What to produce:
From the records below, copy out exactly the lines from the one containing "(** Vertex 1" to the one containing "Eval vm_compute in result (ApplyUpdates", both included. Add nothing else.

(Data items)
-*-*-

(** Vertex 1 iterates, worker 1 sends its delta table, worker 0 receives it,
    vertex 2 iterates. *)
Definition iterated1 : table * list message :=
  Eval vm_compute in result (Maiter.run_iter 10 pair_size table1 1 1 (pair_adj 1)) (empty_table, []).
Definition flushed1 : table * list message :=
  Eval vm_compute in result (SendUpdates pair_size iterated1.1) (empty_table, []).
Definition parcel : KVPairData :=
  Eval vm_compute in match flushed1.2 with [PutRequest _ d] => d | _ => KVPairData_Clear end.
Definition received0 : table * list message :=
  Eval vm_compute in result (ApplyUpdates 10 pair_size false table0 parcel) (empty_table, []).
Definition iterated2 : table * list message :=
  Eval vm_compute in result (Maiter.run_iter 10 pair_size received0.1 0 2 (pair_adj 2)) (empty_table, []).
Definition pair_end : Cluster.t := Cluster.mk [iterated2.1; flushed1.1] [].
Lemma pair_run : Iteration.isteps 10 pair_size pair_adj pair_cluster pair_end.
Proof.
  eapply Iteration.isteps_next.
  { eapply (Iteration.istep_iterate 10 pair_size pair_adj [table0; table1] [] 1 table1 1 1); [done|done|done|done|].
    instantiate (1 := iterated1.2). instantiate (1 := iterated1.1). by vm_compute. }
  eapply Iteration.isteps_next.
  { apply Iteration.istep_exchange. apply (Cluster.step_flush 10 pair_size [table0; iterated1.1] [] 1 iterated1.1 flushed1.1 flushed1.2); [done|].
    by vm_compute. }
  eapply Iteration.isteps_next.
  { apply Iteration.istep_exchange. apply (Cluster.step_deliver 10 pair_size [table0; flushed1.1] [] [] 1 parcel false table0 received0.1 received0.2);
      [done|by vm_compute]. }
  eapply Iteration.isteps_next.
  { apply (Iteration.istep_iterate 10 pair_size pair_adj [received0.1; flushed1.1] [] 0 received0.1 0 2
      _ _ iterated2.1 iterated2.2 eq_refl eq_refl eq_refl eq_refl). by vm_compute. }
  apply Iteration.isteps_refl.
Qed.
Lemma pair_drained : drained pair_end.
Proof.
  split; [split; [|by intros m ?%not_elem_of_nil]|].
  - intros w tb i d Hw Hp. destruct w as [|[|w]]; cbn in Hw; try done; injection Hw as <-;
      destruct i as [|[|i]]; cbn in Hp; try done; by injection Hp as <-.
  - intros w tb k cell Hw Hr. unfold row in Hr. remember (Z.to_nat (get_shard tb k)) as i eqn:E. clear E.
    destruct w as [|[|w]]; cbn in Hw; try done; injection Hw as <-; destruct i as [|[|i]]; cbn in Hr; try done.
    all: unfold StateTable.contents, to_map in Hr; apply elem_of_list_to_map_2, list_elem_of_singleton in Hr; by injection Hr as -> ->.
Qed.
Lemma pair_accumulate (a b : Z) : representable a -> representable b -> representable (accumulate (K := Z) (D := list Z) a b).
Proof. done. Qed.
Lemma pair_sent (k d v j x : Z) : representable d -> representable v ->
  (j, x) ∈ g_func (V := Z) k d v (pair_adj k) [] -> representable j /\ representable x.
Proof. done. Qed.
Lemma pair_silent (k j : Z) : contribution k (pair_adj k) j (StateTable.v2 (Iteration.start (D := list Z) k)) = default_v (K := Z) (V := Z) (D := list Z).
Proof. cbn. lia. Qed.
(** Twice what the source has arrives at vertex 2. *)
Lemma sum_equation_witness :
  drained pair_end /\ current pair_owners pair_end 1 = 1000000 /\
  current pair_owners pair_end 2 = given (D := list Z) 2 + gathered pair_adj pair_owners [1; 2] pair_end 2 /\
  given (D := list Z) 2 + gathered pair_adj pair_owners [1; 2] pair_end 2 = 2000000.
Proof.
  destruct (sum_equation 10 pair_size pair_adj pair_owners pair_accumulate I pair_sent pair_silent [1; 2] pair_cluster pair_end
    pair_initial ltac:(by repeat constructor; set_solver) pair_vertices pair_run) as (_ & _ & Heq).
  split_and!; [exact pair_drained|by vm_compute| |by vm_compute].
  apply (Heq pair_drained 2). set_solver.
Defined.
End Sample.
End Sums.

-*-*-

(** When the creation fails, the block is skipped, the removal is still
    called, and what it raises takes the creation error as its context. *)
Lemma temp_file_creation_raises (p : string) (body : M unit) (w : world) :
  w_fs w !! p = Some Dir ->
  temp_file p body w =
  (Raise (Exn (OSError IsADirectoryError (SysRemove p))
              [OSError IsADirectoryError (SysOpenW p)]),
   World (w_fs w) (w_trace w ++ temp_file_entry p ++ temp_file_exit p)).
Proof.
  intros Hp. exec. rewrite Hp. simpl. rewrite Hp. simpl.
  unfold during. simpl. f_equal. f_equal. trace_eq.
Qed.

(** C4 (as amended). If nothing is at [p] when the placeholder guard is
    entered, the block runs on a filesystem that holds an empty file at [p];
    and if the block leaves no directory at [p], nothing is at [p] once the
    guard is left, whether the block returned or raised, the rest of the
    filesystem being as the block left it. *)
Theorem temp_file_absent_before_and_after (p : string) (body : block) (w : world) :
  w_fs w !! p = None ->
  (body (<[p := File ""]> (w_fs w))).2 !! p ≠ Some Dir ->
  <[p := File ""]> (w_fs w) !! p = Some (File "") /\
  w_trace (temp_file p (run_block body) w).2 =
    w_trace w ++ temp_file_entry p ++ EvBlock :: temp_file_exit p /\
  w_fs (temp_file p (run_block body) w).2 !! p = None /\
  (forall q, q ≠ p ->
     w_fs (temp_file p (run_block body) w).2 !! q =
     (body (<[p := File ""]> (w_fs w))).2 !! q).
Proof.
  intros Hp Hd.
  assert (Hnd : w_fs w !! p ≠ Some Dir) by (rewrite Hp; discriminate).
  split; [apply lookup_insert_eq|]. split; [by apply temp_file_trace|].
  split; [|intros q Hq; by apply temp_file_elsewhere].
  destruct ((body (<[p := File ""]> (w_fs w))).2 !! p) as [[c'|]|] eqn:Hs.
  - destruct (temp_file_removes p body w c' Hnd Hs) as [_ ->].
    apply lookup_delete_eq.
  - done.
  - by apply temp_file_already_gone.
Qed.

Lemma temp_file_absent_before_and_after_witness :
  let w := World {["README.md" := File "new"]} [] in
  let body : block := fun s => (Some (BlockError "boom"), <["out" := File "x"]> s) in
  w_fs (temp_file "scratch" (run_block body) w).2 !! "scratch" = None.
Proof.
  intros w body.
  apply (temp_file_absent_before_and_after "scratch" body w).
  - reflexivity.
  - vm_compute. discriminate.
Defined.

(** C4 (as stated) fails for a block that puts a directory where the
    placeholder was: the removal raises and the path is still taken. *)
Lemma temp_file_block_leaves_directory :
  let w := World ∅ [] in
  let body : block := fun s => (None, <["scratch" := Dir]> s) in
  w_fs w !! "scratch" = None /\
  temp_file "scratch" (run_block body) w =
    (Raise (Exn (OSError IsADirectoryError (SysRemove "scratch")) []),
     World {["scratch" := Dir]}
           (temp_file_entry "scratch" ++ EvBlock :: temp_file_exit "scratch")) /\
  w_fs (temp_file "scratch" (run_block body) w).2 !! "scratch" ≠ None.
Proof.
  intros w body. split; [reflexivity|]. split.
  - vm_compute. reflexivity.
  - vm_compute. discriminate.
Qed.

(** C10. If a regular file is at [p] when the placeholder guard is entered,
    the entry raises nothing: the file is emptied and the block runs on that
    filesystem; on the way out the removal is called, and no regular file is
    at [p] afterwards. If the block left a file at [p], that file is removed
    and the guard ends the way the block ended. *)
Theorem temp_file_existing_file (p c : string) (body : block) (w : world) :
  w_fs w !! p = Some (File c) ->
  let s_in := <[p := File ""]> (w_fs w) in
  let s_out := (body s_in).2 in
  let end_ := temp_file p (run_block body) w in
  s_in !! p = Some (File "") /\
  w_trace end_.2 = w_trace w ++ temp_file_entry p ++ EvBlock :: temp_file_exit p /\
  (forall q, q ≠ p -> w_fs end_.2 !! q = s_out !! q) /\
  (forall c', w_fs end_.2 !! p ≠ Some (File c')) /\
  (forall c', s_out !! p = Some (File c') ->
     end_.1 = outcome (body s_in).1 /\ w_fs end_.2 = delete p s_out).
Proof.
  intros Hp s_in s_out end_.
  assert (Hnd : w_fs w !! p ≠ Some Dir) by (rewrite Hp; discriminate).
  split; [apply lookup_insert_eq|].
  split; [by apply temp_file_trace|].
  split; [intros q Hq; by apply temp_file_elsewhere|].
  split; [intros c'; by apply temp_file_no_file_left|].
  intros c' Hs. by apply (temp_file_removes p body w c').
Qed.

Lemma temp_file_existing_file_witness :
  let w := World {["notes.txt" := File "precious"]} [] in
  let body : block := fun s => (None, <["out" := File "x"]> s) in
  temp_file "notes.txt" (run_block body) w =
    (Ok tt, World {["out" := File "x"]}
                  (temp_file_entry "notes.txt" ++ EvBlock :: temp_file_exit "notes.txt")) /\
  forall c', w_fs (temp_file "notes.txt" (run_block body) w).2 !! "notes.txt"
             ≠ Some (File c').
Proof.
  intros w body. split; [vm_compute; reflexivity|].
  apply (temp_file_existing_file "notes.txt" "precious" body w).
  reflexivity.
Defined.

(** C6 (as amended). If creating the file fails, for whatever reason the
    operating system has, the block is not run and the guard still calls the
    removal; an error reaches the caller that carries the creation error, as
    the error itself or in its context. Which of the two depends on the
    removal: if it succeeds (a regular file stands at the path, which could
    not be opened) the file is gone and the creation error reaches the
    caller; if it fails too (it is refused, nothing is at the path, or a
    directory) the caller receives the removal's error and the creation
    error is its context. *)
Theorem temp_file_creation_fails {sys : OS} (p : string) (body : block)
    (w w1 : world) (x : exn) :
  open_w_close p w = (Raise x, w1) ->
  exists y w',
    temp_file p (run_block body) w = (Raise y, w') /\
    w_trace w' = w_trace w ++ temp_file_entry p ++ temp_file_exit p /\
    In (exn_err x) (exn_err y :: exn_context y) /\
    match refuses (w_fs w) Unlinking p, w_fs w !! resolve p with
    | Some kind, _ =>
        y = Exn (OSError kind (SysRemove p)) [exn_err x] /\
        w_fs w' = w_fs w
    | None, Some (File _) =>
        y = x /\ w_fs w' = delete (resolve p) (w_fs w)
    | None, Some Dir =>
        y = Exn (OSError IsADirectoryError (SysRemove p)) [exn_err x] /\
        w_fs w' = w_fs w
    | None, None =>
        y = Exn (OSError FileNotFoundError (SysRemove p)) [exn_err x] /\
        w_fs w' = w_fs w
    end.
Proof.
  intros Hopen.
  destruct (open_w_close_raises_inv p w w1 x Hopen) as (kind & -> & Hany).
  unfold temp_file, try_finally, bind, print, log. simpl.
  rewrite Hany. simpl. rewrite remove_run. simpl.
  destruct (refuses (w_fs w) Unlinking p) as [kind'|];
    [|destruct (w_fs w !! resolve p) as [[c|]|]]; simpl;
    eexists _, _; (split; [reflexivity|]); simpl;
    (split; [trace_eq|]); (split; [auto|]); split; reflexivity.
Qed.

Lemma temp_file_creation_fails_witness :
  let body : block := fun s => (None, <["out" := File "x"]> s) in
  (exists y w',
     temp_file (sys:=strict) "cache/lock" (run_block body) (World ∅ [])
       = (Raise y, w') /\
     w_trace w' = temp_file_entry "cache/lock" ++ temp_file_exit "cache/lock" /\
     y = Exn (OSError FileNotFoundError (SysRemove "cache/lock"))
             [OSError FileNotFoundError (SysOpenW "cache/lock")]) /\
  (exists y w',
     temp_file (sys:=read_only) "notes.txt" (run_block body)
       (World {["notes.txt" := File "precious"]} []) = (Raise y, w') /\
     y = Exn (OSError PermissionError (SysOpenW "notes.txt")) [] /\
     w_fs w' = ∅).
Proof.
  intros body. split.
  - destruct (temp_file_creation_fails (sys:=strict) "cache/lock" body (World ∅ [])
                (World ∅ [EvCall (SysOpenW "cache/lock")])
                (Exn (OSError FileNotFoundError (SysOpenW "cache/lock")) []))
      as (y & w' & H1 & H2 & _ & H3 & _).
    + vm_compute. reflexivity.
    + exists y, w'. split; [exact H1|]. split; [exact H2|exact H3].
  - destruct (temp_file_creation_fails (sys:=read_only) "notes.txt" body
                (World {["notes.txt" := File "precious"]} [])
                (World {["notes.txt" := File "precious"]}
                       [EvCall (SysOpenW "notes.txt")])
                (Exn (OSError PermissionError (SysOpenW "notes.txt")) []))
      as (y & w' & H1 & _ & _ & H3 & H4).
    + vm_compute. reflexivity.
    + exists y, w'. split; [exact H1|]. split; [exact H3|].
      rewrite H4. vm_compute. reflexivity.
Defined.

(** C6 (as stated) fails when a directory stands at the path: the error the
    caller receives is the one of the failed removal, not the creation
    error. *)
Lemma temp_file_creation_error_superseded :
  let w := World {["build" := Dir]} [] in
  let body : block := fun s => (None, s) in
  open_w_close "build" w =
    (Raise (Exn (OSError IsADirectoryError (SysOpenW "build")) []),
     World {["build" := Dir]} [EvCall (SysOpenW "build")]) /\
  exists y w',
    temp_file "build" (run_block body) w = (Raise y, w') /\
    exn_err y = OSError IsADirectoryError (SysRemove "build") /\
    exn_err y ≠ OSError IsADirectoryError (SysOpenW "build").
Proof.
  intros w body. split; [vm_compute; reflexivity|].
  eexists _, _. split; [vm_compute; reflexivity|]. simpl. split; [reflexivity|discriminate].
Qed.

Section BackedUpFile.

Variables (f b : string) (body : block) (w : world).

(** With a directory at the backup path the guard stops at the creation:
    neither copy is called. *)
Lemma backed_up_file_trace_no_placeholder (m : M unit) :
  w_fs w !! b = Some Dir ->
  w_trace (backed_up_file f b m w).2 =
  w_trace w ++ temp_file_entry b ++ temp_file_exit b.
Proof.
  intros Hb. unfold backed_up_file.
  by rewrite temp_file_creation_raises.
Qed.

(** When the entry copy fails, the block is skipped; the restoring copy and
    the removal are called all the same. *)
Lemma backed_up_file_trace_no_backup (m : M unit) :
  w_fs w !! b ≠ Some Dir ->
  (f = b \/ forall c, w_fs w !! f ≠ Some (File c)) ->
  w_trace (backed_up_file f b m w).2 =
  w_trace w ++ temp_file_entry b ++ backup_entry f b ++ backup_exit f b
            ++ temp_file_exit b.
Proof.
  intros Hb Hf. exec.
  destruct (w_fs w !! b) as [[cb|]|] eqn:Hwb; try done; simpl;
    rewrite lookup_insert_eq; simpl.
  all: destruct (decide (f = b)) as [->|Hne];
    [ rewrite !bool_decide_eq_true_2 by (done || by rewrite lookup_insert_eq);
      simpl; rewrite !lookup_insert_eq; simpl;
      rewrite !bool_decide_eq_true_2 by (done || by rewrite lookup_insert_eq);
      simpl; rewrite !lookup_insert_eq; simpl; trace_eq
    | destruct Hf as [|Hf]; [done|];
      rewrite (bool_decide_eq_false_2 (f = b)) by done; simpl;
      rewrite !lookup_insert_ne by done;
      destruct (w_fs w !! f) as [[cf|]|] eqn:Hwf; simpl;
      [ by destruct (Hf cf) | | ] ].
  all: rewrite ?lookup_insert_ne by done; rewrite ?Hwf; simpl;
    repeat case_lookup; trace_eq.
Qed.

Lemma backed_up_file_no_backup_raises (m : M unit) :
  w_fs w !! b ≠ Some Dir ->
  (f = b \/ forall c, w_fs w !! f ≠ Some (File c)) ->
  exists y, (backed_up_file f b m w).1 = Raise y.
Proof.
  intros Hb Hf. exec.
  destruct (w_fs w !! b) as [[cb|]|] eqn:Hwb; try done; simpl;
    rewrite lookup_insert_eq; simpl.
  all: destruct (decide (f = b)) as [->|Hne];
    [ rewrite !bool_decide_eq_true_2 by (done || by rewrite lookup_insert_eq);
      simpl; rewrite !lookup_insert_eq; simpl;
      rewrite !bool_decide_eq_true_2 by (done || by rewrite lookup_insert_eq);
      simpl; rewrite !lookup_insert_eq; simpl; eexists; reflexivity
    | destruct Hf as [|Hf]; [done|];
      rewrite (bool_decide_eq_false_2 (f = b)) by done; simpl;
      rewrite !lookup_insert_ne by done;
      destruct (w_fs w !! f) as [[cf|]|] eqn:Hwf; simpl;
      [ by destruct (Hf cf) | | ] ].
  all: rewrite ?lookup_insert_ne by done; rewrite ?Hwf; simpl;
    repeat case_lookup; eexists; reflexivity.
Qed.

-*-*-

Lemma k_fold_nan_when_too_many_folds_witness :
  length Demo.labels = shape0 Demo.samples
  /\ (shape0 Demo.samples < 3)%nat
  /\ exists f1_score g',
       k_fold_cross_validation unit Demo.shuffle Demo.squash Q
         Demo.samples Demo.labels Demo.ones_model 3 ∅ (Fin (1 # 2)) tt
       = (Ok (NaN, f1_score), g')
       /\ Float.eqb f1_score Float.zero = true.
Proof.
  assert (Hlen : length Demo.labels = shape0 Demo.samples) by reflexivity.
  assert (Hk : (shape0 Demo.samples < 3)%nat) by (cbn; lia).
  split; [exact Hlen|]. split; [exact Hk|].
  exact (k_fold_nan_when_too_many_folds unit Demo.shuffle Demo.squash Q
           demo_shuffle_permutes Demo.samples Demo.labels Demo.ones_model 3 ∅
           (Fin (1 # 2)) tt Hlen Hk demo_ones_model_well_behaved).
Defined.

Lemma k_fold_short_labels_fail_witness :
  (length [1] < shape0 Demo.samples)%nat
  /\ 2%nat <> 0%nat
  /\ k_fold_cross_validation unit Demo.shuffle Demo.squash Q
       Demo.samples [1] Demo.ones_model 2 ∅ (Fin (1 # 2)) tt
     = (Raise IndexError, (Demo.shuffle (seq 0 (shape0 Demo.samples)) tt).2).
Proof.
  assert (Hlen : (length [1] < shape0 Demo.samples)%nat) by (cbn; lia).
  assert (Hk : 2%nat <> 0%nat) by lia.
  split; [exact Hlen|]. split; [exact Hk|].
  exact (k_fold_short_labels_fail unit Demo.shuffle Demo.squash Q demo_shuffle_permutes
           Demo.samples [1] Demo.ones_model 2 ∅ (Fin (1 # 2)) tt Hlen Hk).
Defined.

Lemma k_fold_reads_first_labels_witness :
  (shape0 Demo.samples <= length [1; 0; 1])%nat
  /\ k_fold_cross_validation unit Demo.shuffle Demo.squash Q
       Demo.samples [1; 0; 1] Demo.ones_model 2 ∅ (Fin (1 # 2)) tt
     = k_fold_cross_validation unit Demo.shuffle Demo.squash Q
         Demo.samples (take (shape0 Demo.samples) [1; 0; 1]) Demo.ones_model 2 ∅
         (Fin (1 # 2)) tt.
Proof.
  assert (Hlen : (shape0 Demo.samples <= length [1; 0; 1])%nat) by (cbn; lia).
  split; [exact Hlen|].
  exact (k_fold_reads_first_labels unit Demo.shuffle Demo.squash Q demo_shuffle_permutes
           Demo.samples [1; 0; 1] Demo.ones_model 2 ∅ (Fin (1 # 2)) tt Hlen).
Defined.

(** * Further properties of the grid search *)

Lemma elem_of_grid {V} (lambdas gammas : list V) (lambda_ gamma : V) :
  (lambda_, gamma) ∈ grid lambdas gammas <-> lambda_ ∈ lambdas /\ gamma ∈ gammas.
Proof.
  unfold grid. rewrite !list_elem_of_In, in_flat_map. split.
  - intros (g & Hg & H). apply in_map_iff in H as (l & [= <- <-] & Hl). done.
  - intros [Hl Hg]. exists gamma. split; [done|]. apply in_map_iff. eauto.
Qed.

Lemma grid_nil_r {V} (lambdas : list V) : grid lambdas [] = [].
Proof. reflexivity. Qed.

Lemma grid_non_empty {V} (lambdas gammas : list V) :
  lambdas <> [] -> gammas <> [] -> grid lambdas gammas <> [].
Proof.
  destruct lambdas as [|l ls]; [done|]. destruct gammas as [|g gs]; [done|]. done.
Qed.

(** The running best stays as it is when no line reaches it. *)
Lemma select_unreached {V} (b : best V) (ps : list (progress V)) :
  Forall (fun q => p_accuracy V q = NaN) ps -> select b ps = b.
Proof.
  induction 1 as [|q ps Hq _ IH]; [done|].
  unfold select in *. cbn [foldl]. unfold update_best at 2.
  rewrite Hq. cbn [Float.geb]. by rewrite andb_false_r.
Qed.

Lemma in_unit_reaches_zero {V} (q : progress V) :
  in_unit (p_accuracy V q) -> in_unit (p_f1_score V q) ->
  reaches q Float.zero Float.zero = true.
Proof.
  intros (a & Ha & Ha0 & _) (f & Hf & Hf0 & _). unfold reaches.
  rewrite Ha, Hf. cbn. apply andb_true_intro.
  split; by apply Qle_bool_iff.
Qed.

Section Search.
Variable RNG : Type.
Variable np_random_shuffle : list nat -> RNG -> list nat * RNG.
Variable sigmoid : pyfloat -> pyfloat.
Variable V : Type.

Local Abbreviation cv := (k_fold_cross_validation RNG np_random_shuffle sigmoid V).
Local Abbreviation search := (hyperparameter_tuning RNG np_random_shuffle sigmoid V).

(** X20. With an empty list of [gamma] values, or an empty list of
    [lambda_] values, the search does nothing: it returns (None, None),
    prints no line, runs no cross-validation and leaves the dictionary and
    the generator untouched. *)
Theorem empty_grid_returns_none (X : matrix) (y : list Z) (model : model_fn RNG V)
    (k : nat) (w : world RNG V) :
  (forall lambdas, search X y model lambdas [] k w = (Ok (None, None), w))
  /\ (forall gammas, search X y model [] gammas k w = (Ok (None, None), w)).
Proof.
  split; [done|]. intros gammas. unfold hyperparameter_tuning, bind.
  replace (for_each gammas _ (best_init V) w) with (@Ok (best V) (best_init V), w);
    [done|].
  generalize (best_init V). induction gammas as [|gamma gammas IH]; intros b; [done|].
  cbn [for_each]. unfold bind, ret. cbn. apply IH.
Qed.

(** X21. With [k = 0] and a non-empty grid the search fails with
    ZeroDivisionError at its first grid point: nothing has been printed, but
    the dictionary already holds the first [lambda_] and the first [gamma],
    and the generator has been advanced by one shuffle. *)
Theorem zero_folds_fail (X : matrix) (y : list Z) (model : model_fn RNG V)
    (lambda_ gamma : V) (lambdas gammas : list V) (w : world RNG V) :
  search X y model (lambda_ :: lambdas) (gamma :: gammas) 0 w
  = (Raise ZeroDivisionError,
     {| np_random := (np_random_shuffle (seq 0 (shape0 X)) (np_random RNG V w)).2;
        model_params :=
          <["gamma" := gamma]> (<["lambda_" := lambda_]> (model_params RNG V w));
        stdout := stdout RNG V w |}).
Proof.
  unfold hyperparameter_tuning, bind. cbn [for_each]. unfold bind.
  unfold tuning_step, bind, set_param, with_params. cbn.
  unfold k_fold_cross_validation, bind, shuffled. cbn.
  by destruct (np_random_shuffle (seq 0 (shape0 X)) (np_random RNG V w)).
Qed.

-*-*-

Exercise solution:
(** Vertex 1 iterates, worker 1 sends its delta table, worker 0 receives it,
    vertex 2 iterates. *)
Definition iterated1 : table * list message :=
  Eval vm_compute in result (Maiter.run_iter 10 pair_size table1 1 1 (pair_adj 1)) (empty_table, []).
Definition flushed1 : table * list message :=
  Eval vm_compute in result (SendUpdates pair_size iterated1.1) (empty_table, []).
Definition parcel : KVPairData :=
  Eval vm_compute in match flushed1.2 with [PutRequest _ d] => d | _ => KVPairData_Clear end.
Definition received0 : table * list message :=
  Eval vm_compute in result (ApplyUpdates 10 pair_size false table0 parcel) (empty_table, []).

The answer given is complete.